It's been a couple of weeks since I posted. Sometimes you are just cruising along in life and, all of a sudden, you meet with an obstacle that makes you feel like you've entered a fifth dimension in a faraway galaxy. That's what happened to me. I was just going along doing what I do, when I began to realize I was entertaining a visitor that I had neither invited into my home, nor did I want him there. It was Influenza B. I know there are much worse things on this earth than Influenza B, but in my own personal findings in my own personal experiences, I have met few entities that have demanded my attention more than Influenza B. He jumps on for a ride when you least expect it, stays longer than you ever wanted him to, and leaves you feeling weak and vulnerable when he finally departs. For 10 days it is a trip to hell and back (or somewhere close to hell). After multiple prescriptions given me by my doc and one trip to the ER for a breathing treatment and fluids, I finally have begun to come back around to a land where people smile and laugh, eat good food, and basically enjoy being alive.
Can anything good come out of being sick as a dog with type B Influenza? Well, if you know me at all, then you know that I believe EVERYTHING in life serves a purpose, good and bad. The things we experience on our journey -- good, bad, sad, indifferent -- somehow miraculously fuse together to make up the persona we address as "me, myself, and I." We are able to sympathize with someone who's going through a divorce if we've been through one. We can relate to someone experiencing pain when we have shared the experience of that same pain. I haven't had the flu in a very long time (if ever). They say as you get older, things affect you more adversely, and I believe that sometimes to be true. As we age, we may not have the stamina we once did. I for one, think that I do however and probably am healthier in a lot of ways now than when I was in my thirties. I try to take care of myself -- eat decently, exercise, get plenty of rest, stay positive. So I guess that's a good thing, or else the ol' man flu might've taken me on out of this world. The headache, the severe sore throat and horrible cough, the body aches and pain, the general feeling of malaise...if I hadn't known better, I would've thought I'd gone back to the days of chemo treatments and the bone pain that comes along with it. Ugh. I DO NOT like to be sick. Being sick is (literally) for the dogs. Being sick stinks. Being sick is something I never want to endure again.

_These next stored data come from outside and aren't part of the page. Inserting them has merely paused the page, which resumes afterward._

(** A parsed body is answered 201, 400 or 500; 400 exactly when the body is
    falsy, with the fixed message and the file untouched. *)
Theorem post_review_statuses (data : json) (clk : clock) (st : storage) :
  In (status_code (fst (post_review int_of_str (Parsed data) clk st))) [201; 400; 500] /\
  (status_code (fst (post_review int_of_str (Parsed data) clk st)) = 400 <->
   truthy data = false) /\
  (truthy data = false ->
   post_review int_of_str (Parsed data) clk st =
     (Response (error_body (lit "No data provided")) 400, st)).
Proof.
  unfold post_review. destruct (truthy data) eqn:Hdata; cbn [negb].
  - destruct (make_review int_of_str data clk);
      [destruct (_load_reviews st) as [reviews|];
       [destruct (insert0 reviews _);
        [destruct (_save_reviews _ st) as [[[]|] ?]|]|]|];
      cbn; (split; [auto|split; [split; discriminate|discriminate]]).
  - cbn. split; [auto|]. split; [split; reflexivity|reflexivity].
Qed.

(** The file changes only by a write: after any request it is as before,
    or holds the new review in front of the list that was read (201), or,
    when the text could not be encoded, holds the broken-off text (500). *)
Theorem post_review_changes_file_only_by_writing (request : get_json)
    (clk : clock) (st st' : storage) (resp : response) :
  post_review int_of_str request clk st = (resp, st') ->
  st' = st \/
  (writable st = true /\
   ((exists r old,
       _load_reviews st = Ok (JArr old) /\
       resp = Response (created_body r) 201 /\
       st' = with_file st (Json (JArr (review_json r :: old)))) \/
    (resp = Uncaught UnicodeEncodeError /\ st' = with_file st NotJson))).
Proof.
  unfold post_review. intro H.
  destruct request as [data | code]; [|injection H as _ <-; now left].
  destruct (negb (truthy data)); [injection H as _ <-; now left|].
  destruct (make_review int_of_str data clk) as [r|]; [|injection H as _ <-; now left].
  destruct (_load_reviews st) as [reviews|] eqn:Hload; [|injection H as _ <-; now left].
  destruct reviews as [| | | | |old|?]; cbn [insert0] in H;
    try (injection H as _ <-; now left).
  unfold _save_reviews in H.
  destruct (writable st); [|injection H as _ <-; now left].
  right. split; [reflexivity|].
  destruct (encodable _); injection H as <- <-.
  - left. exists r, old. repeat split.
  - right. split; reflexivity.
Qed.

(** A stored submission on top of a file that is missing, may not be read
    or holds text that is not JSON leaves the new review alone in the
    file: what the file held before is gone. *)
Theorem post_review_resets_unreadable_file (data : json) (clk : clock)
    (st st' : storage) (resp : response) :
  file st = None \/ readable st = false \/ file st = Some NotJson ->
  post_review int_of_str (Parsed data) clk st = (resp, st') ->
  status_code resp = 201 ->
  exists r,
    resp = Response (created_body r) 201 /\
    file st' = Some (Json (JArr [review_json r])).
Proof.
  intros Hstate Hpost Hstatus.
  destruct (post_review_created int_of_str data clk st st' resp Hpost Hstatus)
    as (r & old & _ & Hload & _ & Hresp & Hst).
  rewrite (load_permissive st Hstate) in Hload. injection Hload as <-.
  exists r. split; [exact Hresp|]. rewrite Hst. reflexivity.
Qed.

(** A submission whose review, or a review stored before it, holds a string
    that UTF-8 cannot encode is answered 500 with the write broken off: the
    file is left with text that is not JSON, and the next read returns the
    empty list. *)
Theorem unencodable_review_empties_the_file (data : json) (clk : clock)
    (st : storage) (r : Review) (old : list json) :
  truthy data = true ->
  make_review int_of_str data clk = Ok r ->
  _load_reviews st = Ok (JArr old) ->
  writable st = true ->
  encodable (JArr (review_json r :: old)) = false ->
  post_review int_of_str (Parsed data) clk st =
    (Uncaught UnicodeEncodeError, with_file st NotJson) /\
  get_reviews (with_file st NotJson) = Response (JArr []) 200.
Proof.
  intros Hdata Hmake Hload Hw Henc. split.
  - unfold post_review. rewrite Hdata, Hmake, Hload. cbn [negb insert0].
    unfold _save_reviews. now rewrite Hw, Henc.
  - unfold get_reviews, _load_reviews, open_and_load. cbn.
    destruct (readable st); reflexivity.
Qed.

(** When the file may not be written, a submission that got as far as the
    write is answered 500 with PermissionError and the file is as before. *)
Theorem post_review_write_refused (data : json) (clk : clock) (st : storage)
    (r : Review) (old : list json) :
  truthy data = true ->
  make_review int_of_str data clk = Ok r ->
  _load_reviews st = Ok (JArr old) ->
  writable st = false ->
  post_review int_of_str (Parsed data) clk st = (Uncaught PermissionError, st).
Proof.
  intros Hdata Hmake Hload Hw.
  unfold post_review. rewrite Hdata, Hmake, Hload. cbn [negb insert0].
  unfold _save_reviews. now rewrite Hw.
Qed.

I guess you could say that if we are never sick, we can't really appreciate being healthy. I don't know of anyone who would dare complain of being too healthy, do you? I think a better way of saying it would be this: Being sick reminds us how wonderful it is to feel well and reminds us to appreciate the times when we are walking in good health. That's true as well for any of life's problems, hardships, and challenges. When we face adversity, it's in getting through those difficult times that we are made stronger, more resilient to the hard times that we all, as human beings, face in life. Kind of like a scar that forms after an injury, making that tissue many times stronger than it was before. And, after all, it's a good thing because it is a hard knock life, right? Life has a way of knocking you slap off the horse sometimes, but then it's that love for riding that jerks you right back up into the saddle and finds you galloping through the open fields once more. And it's in looking back on the hard times, the times of vulnerability and struggles, that we find strength and dignity once again. Let's face it, no one ever hung over the toilet vomiting with dignity. It just ain't dignified no matter how you look at it.

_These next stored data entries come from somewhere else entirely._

(** X12. When the text of the file is a JSON object that has no
    [__proto__] entry and none of whose entries is [null], reading it
    succeeds, and for every name that names no inherited member the
    table it gives holds the name exactly when its entry is an object
    with a truthy [local] member, and then with that member; every
    other entry is skipped. *)
Theorem readCanisterIds_table path text members :
  readFileSync path = inr text ->
  JSON_parse text = inr (JObject members) ->
  (forall name, get name (objectOf members) <> Some JNull) ->
  get "__proto__" (objectOf members) = None ->
  exists table,
    readCanisterIds readFileSync JSON_parse path [] = inr table /\
    forall name,
      plainKey name = true ->
      get name table = localOf (get name (objectOf members)).
Proof.
  intros Hr Hp Hnull _.
  rewrite (readCanisterIds_fold _ _ _ _ Hr Hp). cbn [forInKeys].
  destruct (fold_entries members (ownKeys (objectOf members)) [])
    as (table & E & Hget).
  - apply ownKeys_NoDup, objectOf_NoDup.
  - intros k Hin. apply get_key. now apply ownKeys_In.
  - intros k _. apply Hnull.
  - exists table. split; [exact E|]. intros name _. rewrite Hget.
    destruct (in_dec string_dec name (ownKeys (objectOf members)))
      as [Hin|Hout].
    + now destruct (localOf (get name (objectOf members))).
    + destruct (get name (objectOf members)) as [v|] eqn:Ev;
        [|reflexivity].
      exfalso. apply Hout, ownKeys_In. eapply get_Some_key; eauto.
Qed.

Lemma fold_null members keys : forall acc name,
  (forall k, In k keys -> exists v, get k (objectOf members) = Some v) ->
  In name keys ->
  get name (objectOf members) = Some JNull ->
  (forall e, acc = inl e -> e = nullError) ->
  fold_left (recordEntry (JObject members)) keys acc = inl nullError.
Proof.
  induction keys as [|k keys IH]; intros acc name Hsome Hin Hnull Hacc;
    [easy|].
  assert (Hstep : forall e, recordEntry (JObject members) acc k = inl e ->
                            e = nullError).
  { intros e. unfold recordEntry.
    destruct acc as [e0|table]; [intros H; injection H as <-; auto|].
    cbn [getMember].
    destruct (Hsome k (or_introl eq_refl)) as [v ->].
    destruct v as [|b|image|s|l|fields]; cbn [getLocal];
      try discriminate.
    - intros H. now injection H as <-.
    - destruct (get "local" (objectOf fields)) as [id|];
        [destruct (truthy id)|]; discriminate. }
  cbn [fold_left].
  destruct Hin as [->|Hin].
  - assert (E : recordEntry (JObject members) acc name = inl nullError).
    { unfold recordEntry.
      destruct acc as [e0|table]; [now rewrite (Hacc e0 eq_refl)|].
      cbn [getMember]. now rewrite Hnull. }
    rewrite E. apply fold_error.
  - apply (IH _ name); auto.
    intros k' Hk'. apply Hsome. now right.
Qed.

(** X13. An entry that is [null] makes the read fail: taking its [local]
    member throws, whatever the other entries are. *)
Theorem readCanisterIds_null_entry path text members name table :
  readFileSync path = inr text ->
  JSON_parse text = inr (JObject members) ->
  get name (objectOf members) = Some JNull ->
  readCanisterIds readFileSync JSON_parse path table = inl nullError.
Proof.
  intros Hr Hp Hnull.
  rewrite (readCanisterIds_fold _ _ _ _ Hr Hp). cbn [forInKeys].
  apply (fold_null members _ _ name).
  - intros k Hin. apply get_key. now apply ownKeys_In.
  - apply ownKeys_In. eapply get_Some_key; eauto.
  - exact Hnull.
  - discriminate.
Qed.

End LookupFile.

Lemma readCanisterIds_table_witness :
  exists table,
    readCanisterIds readIdsFile parseIdsText "canister_ids.json" []
    = inr table /\
    forall name,
      plainKey name = true ->
      get name table
      = localOf (get name (objectOf
                             [("foo", JObject [("local", JString "xyz")])])).
Proof.
  apply (readCanisterIds_table readIdsFile parseIdsText
           "canister_ids.json" idsText
           [("foo", JObject [("local", JString "xyz")])]);
    try reflexivity.
  intros name. cbn [objectOf fold_left set fst snd get].
  destruct (String.eqb "foo" name); discriminate.
Defined.

Lemma readCanisterIds_null_entry_witness :
  readCanisterIds (fun _ => inr "text")
    (fun _ => inr (JObject [("foo", JObject [("local", JString "xyz")]);
                            ("bar", JNull)]))
    "canister_ids.json" []
  = inl nullError.
Proof.
  apply (readCanisterIds_null_entry _ _ "canister_ids.json" "text"
           [("foo", JObject [("local", JString "xyz")]); ("bar", JNull)]
           "bar"); reflexivity.
Defined.

(** ** The rewritten target *)

Lemma countChar_app c a b :
  countChar c (a +++ b) = (countChar c a + countChar c b)%nat.
Proof.
  induction a as [|x a IH]; simpl; [reflexivity|]. rewrite IH. lia.
Qed.

Lemma split_pieces c s :
  forall piece, In piece (split c s) -> countChar c piece = 0%nat.
Proof.
  induction s as [|x s IH]; simpl.
  - intros piece [<-|[]]. reflexivity.
  - destruct (Ascii.eqb x c) eqn:E.
    + intros piece [<-|H]; [reflexivity | auto].
    + destruct (split c s) as [|h t].
      * intros piece [<-|[]]. simpl. now rewrite E.
      * intros piece [<-|H].
        -- simpl. rewrite E. apply IH. now left.
        -- apply IH. now right.
Qed.

Lemma split_nonempty c s : split c s <> [].
Proof.
  destruct s as [|x s]; simpl; [discriminate|].
  destruct (Ascii.eqb x c); [discriminate|].
  destruct (split c s); discriminate.
Qed.

(** X21. Whatever the target, the rewritten target holds exactly one ["?"]
    besides those of the identifier: the one that opens the query
    string. *)
Theorem pathRewrite_one_mark canisterId pathAndParams :
  countChar "?" (pathRewrite canisterId pathAndParams)
  = S (countChar "?" canisterId).
Proof.
  unfold pathRewrite.
  pose proof (split_pieces "?" pathAndParams) as Hpieces.
  pose proof (split_nonempty "?" pathAndParams) as Hne.
  destruct (split "?" pathAndParams) as [|path [|params rest]];
    [contradiction| |]; cbn [nth_error truthyOptString stringOf].
  - rewrite !countChar_app, (Hpieces path) by now left.
    reflexivity.
  - destruct (truthyString params).
    + rewrite !countChar_app, (Hpieces path) by now left.
      rewrite (Hpieces params) by (right; now left).
      reflexivity.
    + rewrite !countChar_app, (Hpieces path) by now left.
      reflexivity.
Qed.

So I wish you good health today, strength for struggles and unconditional love, beauty in life and hope in insecure times. I wish you all the beautiful things that Spring in the south has to offer: Temps in the seventies, breathtaking flowers, gentle breezes, glorious sunshine, and vibrant green pastures. And I wish you this more than anything: The completion of the winter of 2015 where you did not -- I repeat DID NOT -- have a visit from Influenza B. The good thing that has possibly come out of my visit with this intruder? Next fall, when the media, the health professionals, and everyone and their neighbor is dutifully getting their flu shots, I will be standing in line waiting my turn.
Influenza B shot? Yes, please. Move over, you, it's my turn next. Hit me with your best stick! Give me the blankety-blank shot!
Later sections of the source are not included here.